More elaborate web animations can be created using a variety of different technologies, including MNG (Multiple-image Network Graphics), SVG (Scalable Vector Graphics), Java, JavaScript, dHTML (dynamic HTML), SMIL (Synchronized Multimedia Integration Language), QuickTime, Shockwave, and Flash. They vary substantially in sophistication, functionality, Web compatibility, openness, and the effort required to learn them. Consequently, creation and preservation of Web pages that include animation runs the gamut from fairly straightforward to complex and problematic.

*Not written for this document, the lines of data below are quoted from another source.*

Lemma inv_pop_best :
  match best (ready q) with
  | None => ready_queue_pop_best s = Ok (None, s)
  | Some (p, l) =>
      exists t l' r m queues bitmap count, let s' := set_ready m queues bitmap count s in
        l = t :: l' /\ threads s !! t = Some r /\ queued_at p r /\ ready_queue_pop_best s = Ok (Some t, s') /\
        inv s' (with_ready (<[p := l']> (ready q)) q) /\ keeps unqueued (threads s) m /\ m !! t = Some (unqueued r)
  end.
Proof.
  pose proof (inv_count _ _ Hinv).
  pose proof (ready_queue_pop_best_ok s (ready q) (inv_ready _ _ Hinv) (idle_not_queued _ _ Hinv) ltac:(lia)) as Hpop.
  destruct (best (ready q)) as [[p l]|] eqn:HB; [|done]. destruct (best_level _ _ _ HB) as (Hl & _ & _).
  destruct Hpop as (t & l' & r & m & queues & bitmap & count & -> & Hr & Hq & Hrun & Hrep & Hk & Hmt & Hf).
  exists t, l', r, m, queues, bitmap, count. cbn zeta. split_and!; try done. eapply (inv_relink s q); try done; sched_cbn.
  - by apply bare_unqueued.
  - eapply sleep_frame; [by apply sleep_unqueued|apply Hinv].
  - eapply retired_frame_out; [|apply Hinv]. intros u Hu. apply Hf. intros Hul. by apply (retired_not_queued _ _ Hinv _ _ _ Hl Hul).
  - intros i ri Ei Hri. destruct (inv_idle _ _ Hinv) as (i' & r' & Ei' & Hr' & Hfl & _). simplify_eq.
    rewrite Hf in Hri; [congruence|]. intros Hil. by apply (idle_not_queued _ _ Hinv _ _ _ Hl Hil).
Qed.

Lemma inv_set_sleep m hd tl l :
  keeps unslept (threads s) m -> sleep_rep m hd tl l -> inv (set_sleep m hd tl s) (with_sleepers l q).
Proof.
  intros Hk Hrep. eapply (inv_relink s q); try done; sched_cbn.
  - by apply bare_unslept.
  - eapply ready_frame; [by apply ready_unslept|apply Hinv].
  - eapply retired_frame; [by apply retired_unslept|apply Hinv].
  - intros i ri Ei Hri. destruct (inv_idle _ _ Hinv) as (i' & r' & Ei' & Hr' & Hfl & _). simplify_eq.
    destruct (keeps_lookup _ _ _ _ _ Hk Hr') as (r2 & Hr2 & E). change (m !! i = Some ri) in Hri. rewrite Hr2 in Hri. injection Hri as <-.
    rewrite <- Hfl. exact (f_equal in_ready_queue E).
Qed.

(** Removing a thread that does not sleep is no change. *)
Lemma inv_sleep_remove t r :
  threads s !! t = Some r ->
  exists m hd tl, let s' := set_sleep m hd tl s in
    sleep_queue_remove (Some t) s = Ok s' /\ inv s' (with_sleepers (filter (fun u => u <> t) (sleepers q)) q) /\
    keeps unslept (threads s) m /\ m !! t = Some (unslept r).
Proof.
  intros Hr. pose proof (inv_sleep _ _ Hinv) as Hsl. destruct (sl_list _ _ _ _ Hsl) as (Hnd & _).
  destruct (decide (t ∈ sleepers q)) as [Ht|Ht].
  - apply list_elem_of_split in Ht as (l1 & l2 & El). rewrite El in Hsl, Hnd.
    destruct (sleep_queue_remove_ok s l1 t l2 r Hsl Hr) as (m & hd & tl & Hrun & Hrep & Hk & Hmt & _).
    exists m, hd, tl. cbn zeta. split_and!; try done.
    assert (filter (fun u => u <> t) (sleepers q) = l1 ++ l2) as ->; [|by apply inv_set_sleep].
    apply list.NoDup_app in Hnd as (_ & Hd1 & [Hd2 _]%list.NoDup_cons). rewrite El, filter_app, filter_cons_False by tauto.
    f_equal; apply list_filter_all; apply Forall_forall; intros u Hu ->; [by apply (Hd1 t Hu), list_elem_of_here|done].
  - exists (threads s), (g_sleep_head s), (g_sleep_tail s). cbn zeta.
    assert (set_sleep (threads s) (g_sleep_head s) (g_sleep_tail s) s = s) as -> by (by destruct s). split_and!; [|  |done|].
    + by eapply sleep_queue_remove_out.
    + rewrite list_filter_all by (apply Forall_forall; by intros u Hu ->). by destruct q.
    + destruct (sl_out _ _ _ _ Hsl t r Hr Ht) as [E1 E2]. rewrite Hr. f_equal. destruct r. cbn in *. by subst.
Qed.

Lemma inv_sleep_insert t r :
  threads s !! t = Some r -> current_state r = Waiting -> t ∉ sleepers q ->
  exists m hd tl l1 l2, let s' := set_sleep m hd tl s in
    sleepers q = l1 ++ l2 /\ Forall (fun u => wake_of (threads s) u <= wake_tick r) l1 /\
    Forall (fun u => wake_tick r < wake_of (threads s) u) l2 /\
    sleep_queue_insert_sorted (Some t) s = Ok s' /\ inv s' (with_sleepers (l1 ++ t :: l2) q) /\ keeps unslept (threads s) m.
Proof.
  intros Hr Hst Ht. destruct (sleep_queue_insert_sorted_ok s (sleepers q) t r (inv_sleep _ _ Hinv) Hr Hst Ht)
    as (m & hd & tl & l1 & l2 & El & H1 & H2 & Hrun & Hrep & Hk & _).
  exists m, hd, tl, l1, l2. cbn zeta. split_and!; try done. by apply inv_set_sleep.
Qed.
End Changes.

Among the many animation tools available to the Web site builder, Macromedia's Flash merits special attention because it is widely-used, is not a native Web technology, and is proprietary (unlike many of the others mentioned above). Therefore, this FAQ focuses on Flash, a technology for creating two-dimensional interactive vector graphics for the Web.

History and Terminology
Flash traces its origins to a browser plug-in called FutureSplash, originally produced by a company called FutureWave, but purchased by Macromedia in 1996 and renamed Flash. At the time, Macromedia offered a Web plug-in called Shockwave that decoded several of its multimedia products, including Flash. Thus the MIME type for Flash is application/x-shockwave-flash and the file extension for binary Flash files is “swf” for Shockwave Flash. Ultimately, Macromedia moved away from handling multiple content types with a single plug-in. Today, the Shockwave plug-in is only used to play content produced by Macromedia's Director, an older tool originally for developing interactive CD-ROM content but now also used for Web animation. The plug-in that plays back Flash content is called Flash Player. However, the term Shockwave Flash is still widely used (even by Macromedia), and is the source of much understandable confusion.

Over the years, Flash has grown in power and popularity. It drew attention early for its ability to create animations that were fairly compact and fast-loading. Subsequently, Flash has become more sophisticated, with a powerful scripting language (called ActionScript) similar to JavaScript, and the ability to render a wide range of interactive Web site content. Recent versions of Flash can incorporate sound and video. Even though it is a vector graphic tool, Flash can incorporate raster graphics (i.e., bitmaps) and is even being used to facilitate the Web distribution of very high resolution bitmaps as part of the Zoomify technology (see Highlighted Web Site above). Flash is prized by many developers for its ability to provide a visually rich and highly interactive user experience not easily achievable with other technologies.

Accessibility and Usability
Macromedia estimates that about 25% of all Web sites include Flash content. That jives with our experience recording MIME types from a diverse group of 240 primarily US, UK, and Asian sites of which about 26% included Flash. However, a much larger survey of technology penetration (over a million sites) conducted by E-Soft found "Flash/Shockwave" on 9.65% of sites.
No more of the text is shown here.